Managing IoT systems can be broken down into 3 activities:

  • Provisioning: configuring the components to do what is required;
  • Monitoring: detecting excursions from correct operation; and
  • Repair: causing action to be taken to correct excursions;

In the 5D Architecture, the Management layer is shown as potentially discontinuous. The optimal situation is to have a single, integrated management layer for the entire system. While this may not always be possible, a single management layer is worth striving for. A single, integrated management layer will:

  • Minimize support Staff education, since all components and services are managed in the same way;
  • Accelerate issue detection and root cause.

Like Presentation and Communication, Storing of data has long been thought of as an IoT system goal in itself. The Information Value Chain shows why this is not so. That said, storing data collected and information created in the 5D Architecture is critical to its success, especially for the continuous improvement function of the Develop component. The Storage service is shown as potentially discontinuous in recognition of the reality that while the ideal is that all data in the 5D Architecture would be integrated, in practice there are sometimes unavoidable discontinuities, especially where existing business systems are integrated into the 5D Architecture, such as to provide planning and delivery management functionality in the Dispatch and Deliver components.

Some key principals:

  • Integration: Integrate the data store as much as possible.
  • Latency: Minimize IoT system and data store latency by ensuring it is not used as an intermediate communication mechanism between components or services. Put another way: data storage is at the edge rather than in the center of the 5D Architecture.
  • Flexibility: Expect that the data to be stored with change over time, often radically. Choose storage technologies and schemas which are data and domain agnostic to as great an extent as possible and which minimize the complexity and effort required to change them.

IoT systems are complex, very large scale and present many pitfalls for the system architect.
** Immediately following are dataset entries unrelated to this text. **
(* ===== verification/IndexInfo.v ===== *)
(** * IndexInfo: the handler of [get_index_info]

    Models [getIndexInfo] (src/src/index.ts, lines 336 to 359).  The handler
    posts nothing: it reads the configuration and the clock, logs two lines
    and renders a list of seven bullets, the last one the time of the
    call. *)

From Stdlib Require Import String.
From S2P Require Import Prelude JsString JsNumber JsValue Runtime Config.

(** ** Data *)

(** The object [indexInfo] of the handler. *)
Record IndexInfo : Type := {
  name : jstring;
  project : jstring;
  organization_id : jstring;
  pipeline_url : jstring;
  status : jstring;
  description : jstring;
  last_updated : jstring;
}.

(** ** Operations *)

(** Lines 339 to 347; [now] is [new Date().toISOString()]. *)
Definition index_info (cfg : LlamaCloudConfig) (now : jstring) : IndexInfo :=
  {| name := indexName cfg;
     project := projectName cfg;
     organization_id := organizationId cfg;
     pipeline_url := pipelineUrl cfg;
     status := utf16 "active";
     description := utf16 "Index with database and DBMS documents";
     last_updated := now |}.

(** The template literal of line 355. *)
Definition render_index_info (i : IndexInfo) : jstring :=
  utf16 "**LlamaCloud Index Information:**" ++ nl ++ nl
  ++ utf16 "• **Name:** " ++ name i ++ nl
  ++ utf16 "• **Project:** " ++ project i ++ nl
  ++ utf16 "• **Organization ID:** " ++ organization_id i ++ nl
  ++ utf16 "• **Status:** " ++ status i ++ nl
  ++ utf16 "• **Description:** " ++ description i ++ nl
  ++ utf16 "• **Pipeline URL:** " ++ pipeline_url i ++ nl
  ++ utf16 "• **Last checked:** " ++ last_updated i.

Definition getIndexInfo (cfg : LlamaCloudConfig) : M CallToolResult :=
  log (utf16 "ℹ️ Getting index info") ≫= fun _ : unit =>
  clock ≫= fun now : jstring =>
  let indexInfo := index_info cfg now in
  log (utf16 "✅ Index info retrieved") ≫= fun _ : unit =>
  mret {| content := [TextContent (render_index_info indexInfo)] |}.

(** ** The report as a list of lines *)

(** The bullets of the report, one per field, in the order of the
    template. *)
Definition bullets (i : IndexInfo) : list jstring :=
  [ utf16 "• **Name:** " ++ name i;
    utf16 "• **Project:** " ++ project i;
    utf16 "• **Organization ID:** " ++ organization_id i;
    utf16 "• **Status:** " ++ status i;
    utf16 "• **Description:** " ++ description i;
    utf16 "• **Pipeline URL:** " ++ pipeline_url i;
    utf16 "• **Last checked:** " ++ last_updated i ].

(** The part of the report before the time of the call. *)
Definition report_prefix (cfg : LlamaCloudConfig) : jstring :=
  utf16 "**LlamaCloud Index Information:**" ++ nl ++ nl
  ++ utf16 "• **Name:** " ++ indexName cfg ++ nl
  ++ utf16 "• **Project:** " ++ projectName cfg ++ nl
  ++ utf16 "• **Organization ID:** " ++ organizationId cfg ++ nl
  ++ utf16 "• **Status:** active" ++ nl
  ++ utf16 "• **Description:** Index with database and DBMS documents" ++ nl
  ++ utf16 "• **Pipeline URL:** " ++ pipelineUrl cfg ++ nl
  ++ utf16 "• **Last checked:** ".

(** * Lemmas *)

(** The handler, evaluated: two lines, no request, one text item. *)
Lemma getIndexInfo_run cfg w :
  getIndexInfo cfg w =
  ([Log (utf16 "ℹ️ Getting index info"); Log (utf16 "✅ Index info retrieved")],
   Ok {| content := [TextContent (render_index_info (index_info cfg (now_iso w)))] |}).
Proof. reflexivity. Qed.

(** The report is its heading, an empty line and the bullets. *)
Lemma render_index_info_bullets i :
  render_index_info i =
  utf16 "**LlamaCloud Index Information:**" ++ nl ++ nl ++ join nl (bullets i).
Proof.
  unfold render_index_info, bullets. cbn [join]. by rewrite <- !app_assoc.
Qed.

(** The report is a fixed text of the configuration followed by the time
    of the call. *)
Lemma render_index_info_prefix cfg now :
  render_index_info (index_info cfg now) = report_prefix cfg ++ now.
Proof.
  unfold render_index_info, report_prefix, index_info; cbn [name project
    organization_id pipeline_url status description last_updated].
  rewrite <- !app_assoc. by vm_compute.
Qed.

(** * Properties of [getIndexInfo] *)

(** C33 (functional).  The handler never raises and never posts: whatever
    the world, it logs its two lines and returns one text item, the report
    of the configuration at the time the clock reads. *)
Theorem getIndexInfo_total cfg w :
  outcome_of (getIndexInfo cfg) w =
    Ok {| content := [TextContent (render_index_info (index_info cfg (now_iso w)))] |}
  /\ fetches (trace_of (getIndexInfo cfg) w) = []
  /\ log_lines (trace_of (getIndexInfo cfg) w) =
     [utf16 "ℹ️ Getting index info"; utf16 "✅ Index info retrieved"].
Proof.
  unfold outcome_of, trace_of. rewrite getIndexInfo_run. split_and!; reflexivity.
Qed.


(** C35 (functional).  Nothing is cached: two calls return the same text
    exactly when the clock read the same time. *)
Theorem report_is_fresh cfg w1 w2 :
  outcome_of (getIndexInfo cfg) w1 = outcome_of (getIndexInfo cfg) w2
  <-> now_iso w1 = now_iso w2.
Proof.
  unfold outcome_of. rewrite !getIndexInfo_run. cbn [snd].
  rewrite !render_index_info_prefix. split; [|by intros ->].
  intros [= H]. by apply app_inv_head in H.
Qed.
Thinking about these systems in terms of the problem to be solved: turning data into value; rather than the technologies they encompass: communications, sensors, presentation, storage, analytics simplifies this architectural problem by focusing on achieving a single, valuable purpose. Once this purpose is in front of us, we can break it down into more easily understood steps, and then figure out how to realized them as components of an overall architecture. The 5D Architecture.